Wollen Eltern ihrem Nachwuchs ein wertvolles Geschenk machen, kann sich bei falscher Vertragsgestaltung die Absicht ins Gegenteil verkehren.

Eine Tochter musste Unterhalt an ihre Mutter zahlen, weil die Mutter ihr vor drei Jahren eine vermietete Immobilie geschenkt hatte. Inzwischen war die Mutter im Pflegeheim und konnte die Kosten für ihren Lebensunterhalt nicht mehr bestreiten. Doch weil noch keine zehn Jahre seit der Schenkung vergangen waren, hatte sie laut Gesetz einen Rückforderungsanspruch. Den Wert der Immobilie setzte das Bezirksamt mit 132.000 Mark an. Und das Sozialamt forderte prompt den Wert in Form von Unterhalt von der Tochter zurück.
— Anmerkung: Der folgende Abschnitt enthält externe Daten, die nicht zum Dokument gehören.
(** C10: on the resolution path the two variants agree.  Against a
    resolver offering [(v, e)], the context variant's [Await] (under
    [context.Background()], which never fires), the blocking [Await] and
    [AwaitWithTimeout] through its receive case take the same hand-off,
    with the same goroutines, channels and reports as result, and return
    the same pair [(v, e)] (the last with the flag [true]); and while the
    channel is open the hand-off is the only way the first two return. *)
Theorem Await_variants_agree v e f i j (ks : prog unit) (k : T * error -> prog unit)
    (t : duration) st :
  alive st -> is_open st f ->
  at_thread st i (Send f {| val := v; err := e |} ks) ->
  j < length (threads st) -> i <> j ->
  let st_ctx := set_thread j (r <- Ctx.Await f Background ;; k r) st in
  let st_poll := set_thread j (r <- Poll.Await f ;; k r) st in
  let st_tmo := set_thread j (r <- Poll.AwaitWithTimeout f t ;;
                              if snd r then k (fst r) else Ret tt) st in
  let st' := set_thread j (k (v, e)) (set_thread i ks st) in
  (exists s1, step (Sync i j) st_ctx = Some s1 /\
     threads s1 = threads st' /\ chans s1 = chans st' /\ log s1 = log st') /\
  (exists s2, step (Sync i j) st_poll = Some s2 /\
     threads s2 = threads st' /\ chans s2 = chans st' /\ log s2 = log st') /\
  (exists s0 s3, step (Run j) st_tmo = Some s0 /\ step (Sync i j) s0 = Some s3 /\
     threads s3 = threads st' /\ chans s3 = chans st' /\ log s3 = log st') /\
  step (Run j) st_ctx = None /\ step (Alt j) st_ctx = None /\
  step (Run j) st_poll = None /\ step (Alt j) st_poll = None.
Proof.
  intros Hal Hf Hi Hlt Hne st_ctx st_poll st_tmo st'.
  subst st_ctx st_poll st_tmo st'.
  split_and!.
  - eapply step_sync_over with (st := st) (p := {| val := v; err := e |})
                               (kr := fun p => k (val p, err p));
      try done. simpl. by rewrite decide_True.
  - eapply step_sync_over with (st := st) (p := {| val := v; err := e |})
                               (kr := fun p => k (val p, err p));
      try done. simpl. by rewrite decide_True.
  - set (sel := SelectTimer f (now st + t) (fun p => k (val p, err p)) (Ret tt)).
    exists (set_thread j sel
              (set_thread j (r <- Poll.AwaitWithTimeout f t ;;
                             if snd r then k (fst r) else Ret tt) st)).
    edestruct step_sync_over
      with (st := st) (q := sel) (p := {| val := v; err := e |})
           (kr := fun p => k (val p, err p))
           (st0 := set_thread j sel
                     (set_thread j (r <- Poll.AwaitWithTimeout f t ;;
                                    if snd r then k (fst r) else Ret tt) st))
      as (s3 & Hs3 & ?); try done.
    { simpl. by rewrite decide_True. }
    { simpl. by rewrite list_insert_insert_eq. }
    exists s3. split; [| done].
    unfold alive, step, run_thread in *. simpl panicked. rewrite Hal.
    simpl threads. rewrite list_lookup_insert_eq by done. done.
  - unfold alive, is_open, step, run_thread in *. simpl panicked. rewrite Hal.
    simpl threads. rewrite list_lookup_insert_eq by done. simpl. by rewrite Hf.
  - unfold alive, is_open, step, alt in *. simpl panicked. rewrite Hal.
    simpl threads. by rewrite list_lookup_insert_eq by done.
  - unfold alive, is_open, step, run_thread in *. simpl panicked. rewrite Hal.
    simpl threads. rewrite list_lookup_insert_eq by done. simpl. by rewrite Hf.
  - unfold alive, is_open, step, alt in *. simpl panicked. rewrite Hal.
    simpl threads. by rewrite list_lookup_insert_eq by done.
Qed.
Den gezahlten Unterhalt konnte die junge Frau noch nicht einmal als Sonderausgaben geltend machen, weil im Übergabevertrag keine Versorgungsleistungen vereinbart wurden. Der Bundesfinanzhof lehnte auch den Abzug als Werbungskosten bei den Einkünften aus Vermietung und Verpachtung ab (Az. IX R 13/97).
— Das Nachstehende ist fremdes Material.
(** * tmate startup driver (tmux.c): shallow embedding and verified properties

    The file embeds [src/tmux.c] of tmate: shell resolution ([getshell],
    [checkshell], [areshell]), socket path derivation ([make_label]), the
    deferred command-line options ([tmate_load_cli_options]) and [main].

    The translation unit only compiles with [TMATE] defined ([main] uses
    [tmate_foreground] and [api_key], both declared under [#ifdef TMATE]),
    so every [#ifdef TMATE] block is part of the embedded program.

    Conventions.
    - C strings are [string]; a [char *] that may be [NULL] is
      [option string].
    - [int] flag words are [Z] with [Z.lor] / [Z.land].
    - The process environment, the file system seen by [lstat] and the
      option trees are finite maps ([gmap]).
    - Effects (environment, file system, [errno], the two output streams,
      the program's globals, [exit]) are threaded through the monad [M].
    - What lives outside [tmux.c] is a parameter: the constants of
      [tmux.h] and the system headers ([tmux_h]) and the answers of libc
      and the kernel ([libc]). *)

From Stdlib Require Import ZArith Ascii String DecimalString Lia.
From stdpp Require Import base option gmap strings.

Local Open Scope string_scope.
Local Open Scope Z_scope.

#[local] Arguments String.append !s1 s2 : simpl nomatch.
#[local] Arguments Ascii.eqb : simpl never.

(** ** C string functions used by tmux.c *)

Module CString.

(** [*s == '\0'] *)
Definition is_empty (s : string) : bool :=
  match s with
  | "" => true
  | String _ _ => false
  end.
(** X4. The document made of a header and rows, each a non-empty list of
    fields without line feeds, written as quoted lines joined by line
    feeds, parses back without [trimFields]: the headers are the header,
    the rows are the rows fitted to the header count; when every row has
    the header count the rows are the rows themselves and there is no
    error. The delimiter, the quote character and the line feed must
    differ, and the quote character must not be white space. *)
Theorem document_round_trip (d q : char) (o : CSVParseOptions)
    (header : list jsstring) (records : list (list jsstring)) :
  d <> q -> d <> LF -> q <> LF -> is_ws q = false ->
  delimiter_of o = [d] -> quoteChar_of o = [q] ->
  trimFields_of o = false -> skipHeaderLines_of o = 0 ->
  header <> [] -> Forall (fun row => row <> []) records ->
  Forall (Forall (Forall (fun c => c <> LF))) (header :: records) ->
  let r := parseCSV (build_document d q (header :: records)) o in
  headers r = header
  /\ rows r = List.map (fit_row (length header)) records
  /\ (Forall (fun row => length row = length header) records ->
      rows r = records /\ errors r = []).
Proof.
  intros Hdq HdLF HqLF Hqws Hd Hq Htf Hskip Hhdr Hrows Hchars r.
  assert (Hdata : dataLines_of (build_document d q (header :: records)) o =
                  build_line d q header
                  :: List.map (build_line d q) records).
  { unfold dataLines_of, build_document. rewrite Hskip.
    rewrite split_join.
    - unfold slice. simpl. reflexivity.
    - discriminate.
    - apply List.Forall_forall. intros line Hline.
      apply in_map_iff in Hline as (fs & <- & Hfs).
      apply build_line_Forall; [exact HdLF | exact HqLF |].
      exact (proj1 (List.Forall_forall _ _) Hchars fs Hfs). }
  pose proof (parseCSV_spec _ o _ _ Hdata) as Hspec. cbv zeta in Hspec.
  rewrite (raw_row_build_line o d q header Hdq Hd Hq Htf Hhdr) in Hspec.
  assert (Hkept : List.map snd
                    (data_rows (build_document d q (header :: records)) o)
                  = List.map (build_line d q) records).
  { unfold data_rows. rewrite Hdata. cbn [tl]. rewrite kept_lines_lines.
    clear Hdata Hspec Hchars. induction Hrows as [|row rows Hrow _ IH];
      [reflexivity|].
    destruct (trim_build_line d q row Hrow Hqws) as [Ht He].
    cbn [List.map List.filter]. rewrite Ht, He, andb_false_r. cbn [negb].
    cbn [List.map]. rewrite Ht, IH. reflexivity. }
  assert (Hraw : forall il,
            In il (data_rows (build_document d q (header :: records)) o) ->
            exists row, In row records /\ raw_row o (snd il) = row).
  { intros il Hil. apply (in_map snd) in Hil. rewrite Hkept in Hil.
    apply in_map_iff in Hil as (row & <- & Hin). exists row.
    split; [exact Hin|].
    apply raw_row_build_line; try assumption.
    exact (proj1 (List.Forall_forall _ _) Hrows row Hin). }
  assert (Hr : rows r = List.map (fit_row (length header)) records).
  { subst r. rewrite Hspec. cbn [rows].
    rewrite <- (List.map_map snd
                  (fun line => fit_row (length header) (raw_row o line))).
    rewrite Hkept, List.map_map. apply map_ext_in. intros row Hin.
    rewrite raw_row_build_line; try assumption; [reflexivity|].
    exact (proj1 (List.Forall_forall _ _) Hrows row Hin). }
  split; [subst r; rewrite Hspec; reflexivity|]. split; [exact Hr|].
  intros Hlen. split.
  - rewrite Hr. rewrite <- (List.map_id records) at 2.
    apply map_ext_in. intros row Hin. apply fit_row_exact.
    exact (proj1 (List.Forall_forall _ _) Hlen row Hin).
  - subst r. rewrite Hspec. cbn [errors].
    destruct (List.filter _ _) as [|il bad] eqn:Hbad; [reflexivity|].
    assert (Hil : In il (il :: bad)) by (left; reflexivity).
    rewrite <- Hbad in Hil. apply filter_In in Hil as [Hil Hmis].
    destruct (Hraw il Hil) as (row & Hin & Heq).
    unfold mismatched in Hmis. rewrite Heq in Hmis.
    apply negb_true_iff, Nat.eqb_neq in Hmis. exfalso. apply Hmis.
    exact (proj1 (List.Forall_forall _ _) Hlen row Hin).
Qed.

Lemma document_round_trip_witness :
  let r :=
    parseCSV
      (build_document 44%N DQUOTE
         [[str "Zone"; str "Org"]; [str "A, x"; str " B "]])
      untrimmed_options in
  headers r = [str "Zone"; str "Org"]
  /\ rows r = [[str "A, x"; str " B "]]
  /\ errors r = [].
Proof.
  pose proof (document_round_trip 44%N DQUOTE untrimmed_options
                [str "Zone"; str "Org"] [[str "A, x"; str " B "]]) as H.
  cbv zeta. cbv zeta in H.
  destruct H as (Hh & _ & Hr); try reflexivity; try discriminate.
  - repeat constructor; discriminate.
  - vm_compute. repeat constructor; discriminate.
  - destruct Hr as [Hr He]; [repeat constructor|].
    split; [exact Hh|]. split; [exact Hr | exact He].
Defined.

(** *** Counting rows and errors *)

(** X5. When a header line is left, there are at most as many rows as
    lines after it (exactly as many without [skipEmptyLines]) and at most
    as many errors as rows; and there is no error exactly when every row
    is as it was tokenized, neither padded nor cut. *)
Theorem parseCSV_counts (csvText : jsstring) (o : CSVParseOptions)
    (firstLine : jsstring) (rest : list jsstring) :
  dataLines_of csvText o = firstLine :: rest ->
  let r := parseCSV csvText o in
  (length (errors r) <= length (rows r) <= length rest)%nat
  /\ (skipEmptyLines_of o = false -> length (rows r) = length rest)
  /\ (errors r = [] <->
      rows r = List.map (fun il => raw_row o (snd il))
                 (data_rows csvText o)).
Proof.
  intros Hdata r. subst r.
  rewrite (parseCSV_spec csvText o firstLine rest Hdata). cbn.
  set (n := length (raw_row o firstLine)).
  assert (Hkept : (length (data_rows csvText o) <= length rest)%nat).
  { rewrite <- (length_map snd). unfold data_rows. rewrite Hdata. cbn [tl].
    rewrite kept_lines_lines, length_map. apply filter_length_le. }
  rewrite !length_map. split; [|split].
  - split; [apply filter_length_le | exact Hkept].
  - intros Hse. rewrite <- (length_map snd). unfold data_rows.
    rewrite Hdata. cbn [tl]. rewrite kept_lines_lines, length_map, Hse.
    clear Hdata Hkept. f_equal.
    induction rest as [|x l IH]; [reflexivity|]. simpl. f_equal. exact IH.
  - split.
    + intros Hnone. apply map_eq_nil in Hnone. apply map_ext_in.
      intros il Hil. apply fit_row_exact. fold n.
      destruct (mismatched o n il) eqn:Hbad.
      * assert (Hin : In il (List.filter (mismatched o n)
                               (data_rows csvText o)))
          by (apply filter_In; split; assumption).
        rewrite Hnone in Hin. destruct Hin.
      * unfold mismatched in Hbad.
        apply negb_false_iff, Nat.eqb_eq in Hbad. exact Hbad.
    + intros Hsame.
      destruct (List.filter (mismatched o n) (data_rows csvText o))
        as [|il bad] eqn:Hbad; [reflexivity|]. exfalso.
      assert (Hil : In il (il :: bad)) by (left; reflexivity).
      rewrite <- Hbad in Hil. apply filter_In in Hil as [Hil Hmis].
      pose proof (proj1 map_ext_in_iff Hsame il Hil) as Heq.
      cbv beta in Heq. apply (f_equal (@length jsstring)) in Heq.
      rewrite fit_row_length in Heq. unfold mismatched in Hmis.
      apply negb_true_iff, Nat.eqb_neq in Hmis. fold n in Heq. lia.
Qed.

Lemma parseCSV_counts_witness :
  rows (parseCSV (str "a,b" ++ [LF] ++ str "c,d") no_options) =
    [[str "c"; str "d"]].
Proof.
  pose proof (parseCSV_counts (str "a,b" ++ [LF] ++ str "c,d")
                no_options (str "a,b") [str "c,d"] eq_refl) as H.
  cbv zeta in H. destruct H as (_ & _ & [H _]).
  rewrite (H eq_refl). reflexivity.
Defined.

Lemma split_snoc_sep (sep : char) (s : jsstring) :
  split sep (s ++ [sep]) = split sep s ++ [[]].
Proof.
  induction s as [|c s IH]; cbn [app split].
  - rewrite N.eqb_refl. reflexivity.
  - rewrite IH. destruct (c =? sep)%N; [reflexivity|].
    destruct (split_cons sep s) as (seg & segs & ->). reflexivity.
Qed.

Lemma slice_snoc {A} (k : Z) (l : list A) (x : A) :
  0 <= k -> slice k l <> [] -> slice k (l ++ [x]) = slice k l ++ [x].
Proof.
  intros Hk Hne. unfold slice in *.
  replace (k <? 0) with false in * by (symmetry; apply Z.ltb_ge; lia).
  assert (Hlt : k < Z.of_nat (length l)).
  { destruct (Z.lt_ge_cases k (Z.of_nat (length l))) as [H|H]; [exact H|].
    exfalso. apply Hne. apply skipn_all2. lia. }
  rewrite length_app. simpl.
  replace (Z.to_nat (Z.min k (Z.of_nat (length l + 1)))) with (Z.to_nat k)
    by lia.
  replace (Z.to_nat (Z.min k (Z.of_nat (length l)))) with (Z.to_nat k)
    by lia.
  rewrite skipn_app.
  replace (Z.to_nat k - length l)%nat with O by lia. reflexivity.
Qed.

Lemma numbered_snoc {A} (l : list A) (x : A) :
  forall i,
  numbered i (l ++ [x]) = numbered i l ++ [(i + Z.of_nat (length l), x)].
Proof.
  induction l as [|y l IH]; intros i; cbn [app numbered].
  - cbn [length]. rewrite Z.add_0_r. reflexivity.
  - rewrite IH.
    replace (i + 1 + Z.of_nat (length l))
      with (i + Z.of_nat (length (y :: l))) by (cbn [length]; lia).
    reflexivity.
Qed.

(** X6. With [skipEmptyLines], a header skip that is not negative and a
    header line in the text, a line feed added at the end of the text
    changes nothing in the result. *)
Theorem parseCSV_trailing_newline (csvText : jsstring)
    (o : CSVParseOptions) :
  skipEmptyLines_of o = true -> 0 <= skipHeaderLines_of o ->
  dataLines_of csvText o <> [] ->
  parseCSV (csvText ++ [LF]) o = parseCSV csvText o.
Proof.
  intros Hse Hskip Hne.
  assert (Hdata' : dataLines_of (csvText ++ [LF]) o =
                   dataLines_of csvText o ++ [[]]).
  { unfold dataLines_of in *. rewrite split_snoc_sep.
    apply slice_snoc; assumption. }
  destruct (dataLines_of csvText o) as [|firstLine rest] eqn:Hdata;
    [congruence|].
  rewrite (parseCSV_spec _ o firstLine (rest ++ [[]]) Hdata'),
    (parseCSV_spec _ o firstLine rest Hdata).
  assert (Hrows : data_rows (csvText ++ [LF]) o = data_rows csvText o).
  { unfold data_rows. rewrite Hdata', Hdata. cbn [app tl].
    unfold kept_lines. rewrite Hse, numbered_snoc, List.map_app,
      List.filter_app. cbn. apply app_nil_r. }
  rewrite Hrows. reflexivity.
Qed.

Lemma parseCSV_trailing_newline_witness :
  parseCSV (str "a,b" ++ [LF] ++ str "c,d" ++ [LF]) no_options =
  parseCSV (str "a,b" ++ [LF] ++ str "c,d") no_options.
Proof.
  apply (parseCSV_trailing_newline (str "a,b" ++ [LF] ++ str "c,d")
           no_options); [reflexivity | discriminate | discriminate].
Defined.

(** ** Properties of the other field normalizers *)

Lemma trim_idempotent (s : jsstring) : trim (trim s) = trim s.
Proof.
  destruct (trim s) as [|c x] eqn:E; [reflexivity|].
  destruct (exists_last (l := c :: x) ltac:(discriminate)) as (y & z & Hy).
  apply (trim_fixed (c :: x) x y c z eq_refl Hy).
  - exact (trim_first s x c E).
  - rewrite Hy in E. exact (trim_last s y z E).
Qed.

Lemma collapse_ws_spaces (s : jsstring) :
  forall inRun,
  Forall (fun c => is_ws c = true -> c = 32%N) (collapse_ws_from inRun s).
Proof.
  induction s as [|c s IH]; intros inRun; cbn [collapse_ws_from].
  - constructor.
  - destruct (is_ws c) eqn:E.
    + destruct inRun; [apply IH|]. constructor; [reflexivity | apply IH].
    + constructor; [congruence | apply IH].
Qed.

Lemma filter_Forall_both {A} (f : A -> bool) (P : A -> Prop) (l : list A) :
  Forall P l -> Forall (fun x => f x = true /\ P x) (List.filter f l).
Proof.
  induction 1 as [|x l Hx _ IH]; simpl; [constructor|].
  destruct (f x) eqn:E; [constructor; [split; assumption|]|]; exact IH.
Qed.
Tipp: Hätte die Mutter ihr Grundstück gegen Versorgungsleistungen in Höhe der Hälfte des Kapitalwerts übertragen, könnte die Tochter die Versorgungszahlungen als Sonderausgaben abziehen. Zwar müsste die Mutter das Geld als Einnahmen versteuern. Sie brauchte aber im Ruhestand ­ wenn überhaupt ­ kaum Steuern zu zahlen.